As shown in FIGS. 6A to 6C, in the first mode, the supply air fan 34 is operated with a normal supply air volume. The normal supply air volume at this time is called an average supply air volume QS1. As shown in FIGS. 7A to 7C, in the first mode, the exhaust fan 33 is operated with a normal exhaust air volume. The normal exhaust air volume at this time is called an average exhaust air volume QE1. The terms "normal exhaust air volume" and "normal air supply air volume" here mean at least one of the following.
1. Exhaust air volume and air supply air volume that can ensure a normal ventilation volume (ventilation frequency) desired by the user in the indoor space S1.
2. Exhaust air volume and air supply air volume that can ensure the designed ventilation volume (ventilation frequency) set for the indoor space S1.
3. The exhaust air volume and the air supply air volume obtained by operating the exhaust fan 33 and the air supply fan 34 at the target rotation speed set for the first mode.

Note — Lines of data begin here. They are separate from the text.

(** * File staging and browsing: FileUpload.tsx and FileManager.tsx

    A shallow embedding of the two React components that carry the
    behaviour of the repository: the upload component (validation,
    preview generation, simulated upload progress, batch staging) and the
    file manager (category classifier, search/filter/sort query,
    multi-selection, delete and download handlers). Around them: the
    chat input that hosts the upload component, the file analysis of the
    chatbot, and the earlier version of the upload component.

    Conventions of the embedding.
    - JavaScript numbers that hold byte counts and millisecond time stamps
      are integers ([Z]); the upload progress, which accumulates
      [Math.random() * 15], is a rational ([Q]).
    - React state is passed explicitly; [setX (prev => e)] is the function
      [prev => e] applied to the current state.
    - Calls that leave the component (toasts, the callbacks received as
      props) are recorded in a log, in the order in which they are made.
    - A promise that is awaited is a value of [Promise]: it is either
      resolved with a value or stays pending for ever.
    - Sources of non-determinism are inputs: the draws of [Math.random],
      the readings of the clock by [new Date()], the identifiers built
      from [Date.now()] and [Math.random()], the outcome of a
      [FileReader] read, and the order in which interval timers fire. *)

From Stdlib Require Import List String Ascii ZArith QArith Bool Arith Lia Lqa.
From Stdlib Require Import Permutation Sorted DecimalString.
Import ListNotations.

Open Scope string_scope.
Open Scope Z_scope.
Open Scope list_scope.

(** ** The parts of the JavaScript library the components call *)

Module JS.

(** [s.startsWith(p)] *)
Definition startsWith (s p : string) : bool := String.prefix p s.

(** [s.includes(sub)]: [sub] occurs in [s] at some position. *)
Fixpoint includes (s sub : string) : bool :=
  String.prefix sub s
  || match s with
     | EmptyString => false
     | String _ s' => includes s' sub
     end.

(** [String.prototype.toLowerCase] does not depend on the locale. The
    strings of the embedding are byte strings, so the conversion is the
    one of the ASCII range; every other byte is kept. *)
Definition lowerChar (c : ascii) : ascii :=
  let n := nat_of_ascii c in
  if ((65 <=? n)%nat && (n <=? 90)%nat)%bool then ascii_of_nat (n + 32) else c.

Fixpoint toLowerCase (s : string) : string :=
  match s with
  | EmptyString => EmptyString
  | String c s' => String (lowerChar c) (toLowerCase s')
  end.

(** [`${n}`] for an integral number [n]. *)
Definition numberToString (n : Z) : string :=
  NilZero.string_of_int (Z.to_int n).

(** [xs.includes(x)] on an array of strings. *)
Definition arrayIncludes (xs : list string) (x : string) : bool :=
  existsb (String.eqb x) xs.

(** The argument of [toast(...)] from [@/hooks/use-toast]. *)
Record Toast := mkToast {
  title : string;
  description : string;
  variant : option string
}.

(** The icons of [lucide-react] that the components choose between. *)
Inductive Icon :=
| FileImageIcon | VideoIcon | MusicIcon | FileTextIcon | ArchiveIcon
| FileIcon | ImageIcon | PaperclipIcon.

When the ventilator 11 is operated in the first mode, return air RA with an average exhaust air volume QE1 is discharged from the indoor space S1 to the outdoor space S2, and outside air OA with an average supply air volume QS1 is discharged from the outdoor space S2 into the indoor space. S1 is supplied to ventilate the indoor space S1. Furthermore, sensible heat and latent heat are exchanged between the return air RA from the indoor space S1 and the outside air OA from the outdoor space S2, and changes in temperature and humidity in the indoor space S1 can be suppressed.

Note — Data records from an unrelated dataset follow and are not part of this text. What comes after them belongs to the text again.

(** C3, as the code has it: the constituents' closes are aligned onto the
    dates of the first security of the weight map that has data; the
    closes other securities have on other dates are left out before any
    filling and are never used.  On that index the value of a security on
    a date is its close on the nearest date of the index, at or before
    that date, on which it has one ([last_observed]): gaps are filled
    forward only, never backward, so the dates of the index before its
    first close on a date of the index stay missing.  A date stays in the
    returns only if it is not the first of the index and every constituent
    has a value on it and on the date of the index before it, so every
    date with a missing constituent value is dropped and so is the first
    of the remaining dates; with positive prices exactly those dates
    stay. *)
Theorem prices_aligned_on_first_index (download : string -> price_series)
  (alloc_dict : dict fl) :
  NoDup (keys alloc_dict) ->
  (forall t, NoDup (map fst (download t))) ->
  let prices := filled_prices download alloc_dict in
  let idx := index prices in
  idx = first_index download (keys alloc_dict)
  /\ (forall t, In t (keys alloc_dict) ->
        exists col,
          dict_get (columns prices) t = Some col
          /\ length col = length idx
          /\ forall i, (i < length idx)%nat ->
               nth_error col i = Some (last_observed (download t) idx i))
  /\ (forall i, In i (kept_rows download alloc_dict) ->
        (0 < i < length idx)%nat
        /\ forall t, In t (keys alloc_dict) ->
             last_observed (download t) idx i <> NaN
             /\ last_observed (download t) idx (i - 1) <> NaN)
  /\ ((forall t, Forall (fun p => price_or_nan (snd p)) (download t)) ->
      forall i, (0 < i < length idx)%nat ->
        (forall t, In t (keys alloc_dict) ->
           last_observed (download t) idx i <> NaN
           /\ last_observed (download t) idx (i - 1) <> NaN) ->
        In i (kept_rows download alloc_dict)).
Proof.
  intros Hnd Hdates prices idx.
  destruct (build_prices_inv download alloc_dict Hdates Hnd) as [Hk [Hi Hc]].
  assert (Hidx : idx = index (build_prices download alloc_dict))
    by reflexivity.
  assert (Hcol : forall t, In t (keys alloc_dict) ->
            dict_get (columns prices) t
            = Some (ffill (reindex (download t) idx)))
    by (intros t Hin; now apply filled_column).
  assert (Hval : forall t i, (i < length idx)%nat ->
            nth i (ffill (reindex (download t) idx)) NaN
            = last_observed (download t) idx i).
  { intros t i Hlt. apply nth_error_nth. now apply filled_nth. }
  assert (Hrow : forall i x,
            In x (row (raw_returns download alloc_dict) i) <->
            exists k col, In (k, col) (columns prices)
                          /\ x = nth i (pct_change col) NaN).
  { intros i x. unfold row, raw_returns. fold prices. rewrite map_map, in_map_iff.
    split.
    - intros [[k col] [<- Hin]]. now exists k, col.
    - intros [k [col [Hin ->]]]. now exists (k, col). }
  split; [rewrite Hidx; exact Hi|]. split; [|split].
  - intros t Hin. exists (ffill (reindex (download t) idx)).
    split; [now apply Hcol|]. split; [apply filled_length|].
    intros i Hlt. now apply filled_nth.
  - intros i Hkept. unfold kept_rows, complete_rows in Hkept.
    apply filter_In in Hkept. destruct Hkept as [Hseq Hall].
    apply in_seq in Hseq. rewrite <- Hidx in Hseq.
    rewrite forallb_forall in Hall.
    assert (Hone : forall t, In t (keys alloc_dict) ->
              (0 < i)%nat
              /\ last_observed (download t) idx i <> NaN
              /\ last_observed (download t) idx (i - 1) <> NaN).
    { intros t Hin.
      assert (Hx : Fl.notna
                     (nth i (pct_change (ffill (reindex (download t) idx))) NaN)
                   = true).
      { apply Hall, Hrow. exists t, (ffill (reindex (download t) idx)).
        split; [|reflexivity]. apply dict_get_In_pair. now apply Hcol. }
      apply pct_change_notna in Hx. destruct Hx as [Hpos [Hcur Hprev]].
      rewrite Hval in Hcur by lia. rewrite Hval in Hprev by lia.
      split; [exact Hpos|]. split; now apply notna_not_nan. }
    assert (Hpos : (0 < i)%nat).
    { assert (Hne : first_index download (keys alloc_dict) <> []).
      { rewrite <- Hi, <- Hidx. intros E. rewrite E in Hseq. simpl in Hseq. lia. }
      unfold first_index in Hne.
      destruct (find (fun t => has_data (download t)) (keys alloc_dict))
        as [t0|] eqn:Hf; [|congruence].
      apply find_some in Hf. destruct Hf as [Hin _].
      now destruct (Hone t0 Hin). }
    split; [lia|]. intros t Hin. now destruct (Hone t Hin) as [_ H].
  - intros Hprices i [Hpos Hlt] Hdef. unfold kept_rows, complete_rows.
    apply filter_In. split; [apply in_seq; rewrite <- Hidx; lia|].
    apply forallb_forall. intros x Hx. apply Hrow in Hx.
    destruct Hx as [k [col [Hin ->]]].
    assert (Hkin : In k (keys alloc_dict)).
    { rewrite <- (filled_keys download alloc_dict Hnd Hdates).
      change k with (fst (k, col)). now apply in_map. }
    assert (Hget : dict_get (columns prices) k = Some col).
    { apply dict_In_get; [|exact Hin].
      unfold prices. now rewrite filled_keys. }
    rewrite (Hcol k Hkin) in Hget. inversion Hget as [Hc']; clear Hget.
    destruct (Hdef k Hkin) as [Hcur Hprev].
    apply pct_change_price.
    + now apply filled_price.
    + rewrite filled_length. lia.
    + rewrite Hval by lia. now apply notna_not_nan.
    + rewrite Hval by lia. now apply notna_not_nan.
Qed.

(Regarding the second mode)
As shown in FIGS. 6A-6C, in a second mode, ventilation controller 36 modifies the operation of supply air fan 34 . In other words, when changing the operation of the air supply fan 34 in the second mode, the air supply fan 34 is operated in one of the modes shown in FIGS. 6A to 6C.

In the mode shown in FIG. 6A, the air supply fan 34 is stopped while the ventilation device 11 is operating in the second mode. In this case, the air volume (average supply air volume QS2) of the supply air SA (outside air OA) supplied from the outdoor space S2 to the indoor space S1 becomes "0".

In the mode shown in FIG. 6B, the air supply fan 34 operates intermittently while the ventilation device 11 is operating in the second mode. In other words, the air supply fan 34 alternately repeats a state of operating at the same average air supply air volume QS1 as in the first mode and a state of being stopped. In this case, the air volume (average air supply air volume QS2) of the supply air SA (outside air OA) supplied from the outdoor space S2 to the indoor space S1 is smaller than the average air supply air volume QS1 in the first mode.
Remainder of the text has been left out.